VW Bank (a regulated firm that carries investment-grade corporate and credit ratings from Moody’s) is the largest auto financing company in Europe, and an affiliate of the €186.9 billion asset Volkswagen Financial Services, the captive-finance division of Volkswagen AG that also covers VW Leasing GmbH and VW’s U.S. Canadian and Spanish financial firms.

Volkswagen’s new deal continues a strong 2018 push into securitization by VW Bank and its parent to further diversify its financing requirements. The finance company made its debut securitization in Italy in April, and in June returned to the U.S. asset-backed market for the first time in four years with a $1 billion bond offering backed by new- and used-car loans from VW Credit, a subsidiary of Volkswagen Group of America.

This year's return to the German auto-loan ABS market was a milestone for VW Bank, which since 2016 had only marketed lease-backed securitizations domestically and asset-backed deals of its originations in other European markets (France, U.K., and Spain) in the wake of the 2015 diesel-engine emissions cheating scandal that led to a recall of 11 million vehicles worldwide.
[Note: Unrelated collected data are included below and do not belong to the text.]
Record wm := mkWm {
  win_pool : list wm_window;
  win_pool_used : list bool;
  zlist_head : option Z;
  zlist_tail : option Z;
  drag_win : option Z;
  resize_win : option Z;
  drag_offset_x : Z; drag_offset_y : Z;
  resize_start_w : Z; resize_start_h : Z;
  resize_start_mx : Z; resize_start_my : Z;
  prev_buttons : Z;
  dirty_regions : list wm_dirty_rect;
  dirty_count : Z;
  fb_width : Z; fb_height : Z;
}.
#[export] Instance wm_rebuild : Rebuild wm := fun m =>
  mkWm (win_pool m) (win_pool_used m) (zlist_head m) (zlist_tail m) (drag_win m) (resize_win m) (drag_offset_x m)
    (drag_offset_y m) (resize_start_w m) (resize_start_h m) (resize_start_mx m) (resize_start_my m) (prev_buttons m)
    (dirty_regions m) (dirty_count m) (fb_width m) (fb_height m).

(** The statics before [wm_init], on a screen of the given size. *)
Definition wm_zero (width height : Z) : wm :=
  mkWm (repeat win_zero 16) (repeat false 16) None None None None 0 0 0 0 0 0 0 (repeat (mkRect 0 0 0 0) 128) 0 width height.

Definition win (m : wm) (i : Z) : wm_window := aget (win_pool m) i.
Definition set_win (i : Z) (w : wm_window) (m : wm) : wm := m <| win_pool := aset i w (win_pool m) |>.
Definition has_flag (w : wm_window) (f : Z) : bool := negb (Z.land (w_flags w) f =? 0).
Definition set_flag (f : Z) (w : wm_window) : wm_window := w <| w_flags := Z.lor (w_flags w) f |>.
Definition clear_flag (f : Z) (w : wm_window) : wm_window := w <| w_flags := Z.ldiff (w_flags w) f |>.

Definition kstrcpy (src : option cstr) (max : Z) : cstr :=
  match src with Some s => (copy_upto (Z.to_nat (max - 1)) s).1 | None => [] end.

Definition rect_intersects (ax ay aw ah bx by_ bw bh : Z) : bool :=
  negb ((i32 (ax + aw) <=? bx) || (i32 (bx + bw) <=? ax) || (i32 (ay + ah) <=? by_) || (i32 (by_ + bh) <=? ay)).

Definition clampi (v lo hi : Z) : Z := if v <? lo then lo else if hi <? v then hi else v.

(** * Dirty rectangles *)

Definition wm_mark_dirty_rect (x y w h : Z) (m : wm) : wm :=
  if (w <=? 0) || (h <=? 0) then m else
  let '(x, y, w, h) :=
    if negb (fb_width m =? 0) && negb (fb_height m =? 0) then
      let x1 := i32 (x + w) in
      let y1 := i32 (y + h) in
      let x := clampi x 0 (i32 (fb_width m)) in
      let y := clampi y 0 (i32 (fb_height m)) in
      let x1 := clampi x1 0 (i32 (fb_width m)) in
      let y1 := clampi y1 0 (i32 (fb_height m)) in
      (x, y, i32 (x1 - x), i32 (y1 - y))
    else (x, y, w, h) in
  if (w <=? 0) || (h <=? 0) then m else
  if WM_DIRTY_MAX <=? dirty_count m then
    m <| dirty_regions := aset 0 (mkRect 0 0 (i32 (fb_width m)) (i32 (fb_height m))) (dirty_regions m) |> <| dirty_count := 1 |>
  else
    m <| dirty_regions := aset (dirty_count m) (mkRect x y w h) (dirty_regions m) |> <| dirty_count := dirty_count m + 1 |>.

Definition wm_mark_window_dirty (w : option Z) (m : wm) : wm :=
  match w with
  | None => m
  | Some i =>
      let margin := UI_SHADOW_R + 2 in
      let w := win m i in
      wm_mark_dirty_rect (i32 (w_x w - margin)) (i32 (w_y w - margin)) (i32 (w_w w + margin * 2)) (i32 (w_h w + margin * 2)) m
  end.

(** [out] NULL is [false]; the result is the rectangles copied, whose number is returned. *)
Definition wm_collect_dirty_regions (out : bool) (max : Z) (m : wm) : list wm_dirty_rect * wm :=
  if negb out || (max <=? 0) then ([], m) else
  (take (Z.to_nat (Z.min (dirty_count m) max)) (dirty_regions m), m <| dirty_count := 0 |>).

(** * The z-order list *)

Definition zlist_remove (w : option Z) (m : wm) : wm :=
  match w with
  | None => m
  | Some i =>
      let m := match w_prev (win m i) with
               | Some p => set_win p (win m p <| w_next := w_next (win m i) |>) m
               | None => m <| zlist_head := w_next (win m i) |>
               end in
      let m := match w_next (win m i) with
               | Some n => set_win n (win m n <| w_prev := w_prev (win m i) |>) m
               | None => m <| zlist_tail := w_prev (win m i) |>
               end in
      set_win i (win m i <| w_prev := None |> <| w_next := None |>) m
  end.

Definition zlist_push_top (w : option Z) (m : wm) : wm :=
  match w with
  | None => m
  | Some i =>
      let m := set_win i (win m i <| w_prev := zlist_tail m |> <| w_next := None |>) m in
      let m := match zlist_tail m with
               | Some t => set_win t (win m t <| w_next := Some i |>) m
               | None => m <| zlist_head := Some i |>
               end in
      m <| zlist_tail := Some i |>
  end.

(** The walk [for (w = zlist_tail; w; w = w->prev)]; [n] bounds the windows visited. *)
Fixpoint find_loop (n : nat) (w : option Z) (px py : Z) (m : wm) : option Z :=
  match n, w with
  | S n, Some i =>
      let k := win m i in
      if has_flag k WM_FLAG_VISIBLE &&
         ((w_x k <=? px) && (px <? i32 (w_x k + w_w k)) && (w_y k <=? py) && (py <? i32 (w_y k + w_h k)))
      then Some i
      else find_loop n (w_prev k) px py m
  | _, _ => None
  end.
(** Linking on top appends it. *)
Lemma zlist_push_top_ok m l w : zorder m l -> slot w -> ~ In w l ->
  let m' := zlist_push_top (Some w) m in zorder m' (l ++ [w]) /\ links_only m m'.
Proof.
  intros Z Sw Hw. pose proof Z as [L Hh Ht N S C]. cbv zeta. unfold zlist_push_top.
  set (m1 := set_win w _ m). assert (length (win_pool m1) = 16%nat) as L1 by by subst m1; rewrite len_set_win.
  assert (links_only m m1) as O1. { apply links_only_set; [done|done|]. by destruct (win m w). }
  assert (forall i, In i l -> slot i /\ i <> w) as Hl by (intros i Hi; split; [by eapply zo_slot|by intros ->]).
  assert (zlist_tail m1 = zlist_tail m) as -> by done. rewrite Ht.
  assert (prev_of m1 w = last_or None l /\ next_of m1 w = None) as [Pw Nw].
  { subst m1. rewrite prev_of_set, next_of_set, !decide_True by done. by rewrite Ht. }
  assert (forall i, In i l -> prev_of m1 i = prev_of m i /\ next_of m1 i = next_of m i) as Hm1.
  { intros i Hi. destruct (Hl i Hi). subst m1. by rewrite prev_of_set, next_of_set, !decide_False by done. }
  destruct (last_or None l) as [t|] eqn:Et.
  - pose proof (last_or_In _ _ Et) as Htl. destruct (Hl t Htl) as [St Htw].
    set (m2 := set_win t _ m1). assert (links_only m1 m2) as O2. { apply links_only_set; [done|done|]. by destruct (win m1 t). }
    split; [|eapply zlinks_trans; [exact O1|]; eapply zlinks_trans; [exact O2|apply links_only_tail]].
    split; [by change (length (win_pool m2) = 16%nat); subst m2; rewrite len_set_win| | | | |].
    + change (zlist_head m = hd_or (l ++ [w]) None). rewrite Hh. by destruct l.
    + by rewrite last_or_snoc.
    + apply NoDup_app. split_and!; [done| |apply NoDup_singleton]. intros i Hi ->%list_elem_of_singleton. by apply Hw, list_elem_of_In.
    + apply Forall_app. split; [done|]. by constructor.
    + apply chain_app. split.
      * eapply chain_set_next; [exact C|done| |]; intros i Hi; destruct (Hl i Hi), (Hm1 i Hi) as [Q1 Q2].
        -- change (prev_of m2 i = prev_of m i). subst m2. rewrite prev_of_set by done. case_decide; [by subst|done].
        -- change (next_of m2 i = if decide (last_or None l = Some i) then Some w else next_of m i). subst m2. rewrite next_of_set by done. rewrite Et.
           case_decide; [subst; by rewrite decide_True|]. rewrite decide_False by congruence. done.
      * change (prev_of m2 w = last_or None l /\ next_of m2 w = None /\ True). subst m2. rewrite prev_of_set, next_of_set, !decide_False by done.
        by rewrite Pw, Nw, Et.
  - assert (l = []) as ->. { destruct l as [|a l _] using rev_ind; [done|]. by rewrite last_or_snoc in Et. }
    split; [|eapply zlinks_trans; [exact O1|]; eapply zlinks_trans; [apply links_only_head|apply links_only_tail]].
    split; [done|done|done|apply NoDup_singleton|by constructor|]. split_and!; [exact Pw|exact Nw|done].
Qed.
Lemma wm_destroy_window_ok m l1 w l2 e : wm_ok m (l1 ++ w :: l2) ->
  let '(m', e') := wm_destroy_window (Some w) m e in
  wm_ok m' (l1 ++ l2) /\ (forall j, In j (l1 ++ l2) -> same_data (win m j) (win m' j))
  /\ e' = (if w_app_data (win m w) =? 0 then e else wm_kfree (w_app_data (win m w)) e).
Proof.
  intros K. assert (In w (l1 ++ w :: l2)) as Hw by (apply in_or_app; right; by left). pose proof (wm_ok_slot _ _ _ K Hw) as Sw.
  destruct (NoDup_middle _ _ _ (zo_nodup _ _ (ok_order _ _ K))) as (N & W1 & W2 & _).
  unfold wm_destroy_window. set (m0 := wm_mark_window_dirty (Some w) m).
  assert (wm_ok m0 (l1 ++ w :: l2)) as K0 by by apply ok_mark_window.
  pose proof (clear_pointers_ok m0 w) as Hc. cbv zeta in Hc. set (m1 := if decide (drag_win m0 = Some w) then _ else m0) in *.
  set (m2 := if decide (resize_win m1 = Some w) then _ else m1) in *. destruct Hc as (E2 & D2 & R2). clearbody m2. clear m1.
  assert (zorder m2 (l1 ++ w :: l2)) as Z2 by (eapply zorder_ext; [..|apply (ok_order _ _ K0)]; by rewrite E2).
  assert (forall j, win m2 j = win m j) as Hw2 by (intros j; unfold win at 1; rewrite E2; exact (mark_window_win (Some w) m j)).
  destruct (zlist_remove_ok m2 l1 w l2 Z2) as (Z3 & O3 & _). set (m3 := zlist_remove (Some w) m2) in *.
  assert (w_app_data (win m3 w) = w_app_data (win m w)) as -> by (rewrite <- Hw2, (lo_win _ _ O3 w Sw); done).
  set (m4 := if w_app_data (win m w) =? 0 then m3 else set_win w (win m3 w <| w_app_data := 0 |>) m3).
  assert ((if w_app_data (win m w) =? 0 then (m3, e) else (set_win w (win m3 w <| w_app_data := 0 |>) m3, wm_kfree (w_app_data (win m w)) e))
     = (m4, if w_app_data (win m w) =? 0 then e else wm_kfree (w_app_data (win m w)) e)) as -> by (subst m4; by destruct (_ =? 0)).
  assert (zorder m4 (l1 ++ l2)) as Z4 by (subst m4; destruct (_ =? 0); [done|by apply set_win_zorder]).
  assert (forall j, slot j -> j <> w -> win m4 j = win m3 j) as Hw4.
  { intros j Hj Hne. subst m4. destruct (_ =? 0); [done|]. rewrite win_set_win by (try done; apply Z3). by rewrite decide_False. }
  assert (m4 = m2 <| win_pool := win_pool m4 |> <| zlist_head := zlist_head m4 |> <| zlist_tail := zlist_tail m4 |>) as E4.
  { subst m4. destruct (_ =? 0); [apply (lo_rest _ _ O3)|]. unfold set_win. by rewrite (lo_rest _ _ O3). }
  clearbody m4. rewrite (proj2 (Z.leb_le 0 w)), (proj2 (Z.ltb_lt w WM_MAX_WINDOWS)) by (unfold slot, WM_MAX_WINDOWS in *; lia). cbn [andb].
  set (m5 := m4 <| win_pool_used := _ |>). assert (zorder m5 (l1 ++ l2)) as Z5 by by eapply zorder_ext; [..|exact Z4].
  destruct (raise_tail_ok m5 _ Z5) as (Z6 & F6 & A6). set (m6 := match zlist_tail m5 with Some _ => _ | None => m5 end) in *.
  assert (win_pool_used m6 = aset w false (win_pool_used m0)) as U6.
  { rewrite (fr_rest _ _ F6). change (aset w false (win_pool_used m4) = aset w false (win_pool_used m0)). by rewrite E4, E2. }
  assert (forall j, In j (l1 ++ l2) -> slot j /\ j <> w) as Hj.
  { intros j Hj. split; [by eapply zo_slot|]. intros ->. apply in_app_or in Hj. tauto. }
  assert (forall j, In j (l1 ++ l2) -> same_content (win m j) (win m5 j)) as Hd5.
  { intros j Hjl. destruct (Hj j Hjl). unfold win at 2. change (win_pool m5) with (win_pool m4). fold (win m4 j). rewrite Hw4, <- Hw2 by done. by apply (lo_win _ _ O3). }
  assert (forall j, In j (l1 ++ l2) -> same_data (win m j) (win m6 j)) as Hd.
  { intros j Hjl. eapply same_data_trans; [|apply (fr_win _ _ F6); by apply Hj]. specialize (Hd5 j Hjl). unfold same_content in Hd5. split; rewrite Hd5; [|done].
    by destruct (win m j). }
  split; [|by split]. split.
  - done.
  - rewrite U6, length_aset. apply (ok_used_len _ _ K0).
  - intros i Si. rewrite U6. unfold slot in *. destruct (decide (i = w)) as [->|Hne].
    + rewrite aget_aset_eq by (rewrite (ok_used_len _ _ K0); lia). split; [done|]. intros Hi%in_app_or. tauto.
    + rewrite aget_aset_ne by lia. rewrite (ok_used _ _ K0) by done. rewrite !in_app_iff. cbn. split; [intros [?|[?|?]]; [by left|congruence|by right]|tauto].
  - intros i Hi. destruct (Hj i Hi) as [Si Hne]. rewrite A6 by done. case_decide as D; [done|]. split; [|done]. intros Ha. exfalso.
    assert (active m i = true) as Ha'.
    { revert Ha. unfold active, has_flag. specialize (Hd5 i Hi). unfold same_content in Hd5. by rewrite Hd5. }
    apply (ok_active _ _ K) in Ha'; [|apply in_or_app; apply in_app_or in Hi; cbn; tauto].
    rewrite last_or_app_cons in Ha'. destruct l2 as [|b l2]; [cbn in Ha'; congruence|]. rewrite last_or_cons in Ha'.
    apply D. by rewrite last_or_app_cons.
  - intros i Hi. eapply same_data_dims; [by apply Hd|]. apply (ok_dims _ _ K). apply in_or_app. apply in_app_or in Hi. cbn. tauto.
  - intros i. rewrite (fr_rest _ _ F6). change (drag_win m4 = Some i -> In i (l1 ++ l2)). rewrite E4. intros Hi%D2. destruct Hi as [Hi Hne].
    pose proof (ok_drag _ _ K0 i Hi) as Q. rewrite in_app_iff in *. cbn in Q. destruct Q as [?|[?|?]]; [by left|congruence|by right].
  - intros i. rewrite (fr_rest _ _ F6). change (resize_win m4 = Some i -> In i (l1 ++ l2)). rewrite E4. intros Hi%R2. destruct Hi as [Hi Hne].
    pose proof (ok_resize _ _ K0 i Hi) as Q. rewrite in_app_iff in *. cbn in Q. destruct Q as [?|[?|?]]; [by left|congruence|by right].
  - assert (screen_ok m5) as S5 by (unfold screen_ok; change (fb_width m5) with (fb_width m4); change (fb_height m5) with (fb_height m4); rewrite E4, E2; apply (ok_screen _ _ K0)).
    apply (fr_dirty _ _ F6 S5). eapply dirty_ok_ext; [..|apply (ok_dirty _ _ K0)]; (change m5 with (m4 <| win_pool_used := win_pool_used m5 |>); rewrite E4, E2; done).
  - eapply frame_screen; [exact F6|]. unfold screen_ok. change (fb_width m5) with (fb_width m4). change (fb_height m5) with (fb_height m4). rewrite E4, E2. apply (ok_screen _ _ K0).
Qed.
In the interim, VW Financial Services has relied on its Pan-European securitizations and its commercial paper program (such as a €5 billion multicurrency issuance in 2017) for funding before the eurobond market welcomed the company back late last year.

The company has issued €2.5 billion in investment-grade European bonds this year, as well as a first-time bond issuance into the Russian Federation for a deal valued at €70 million.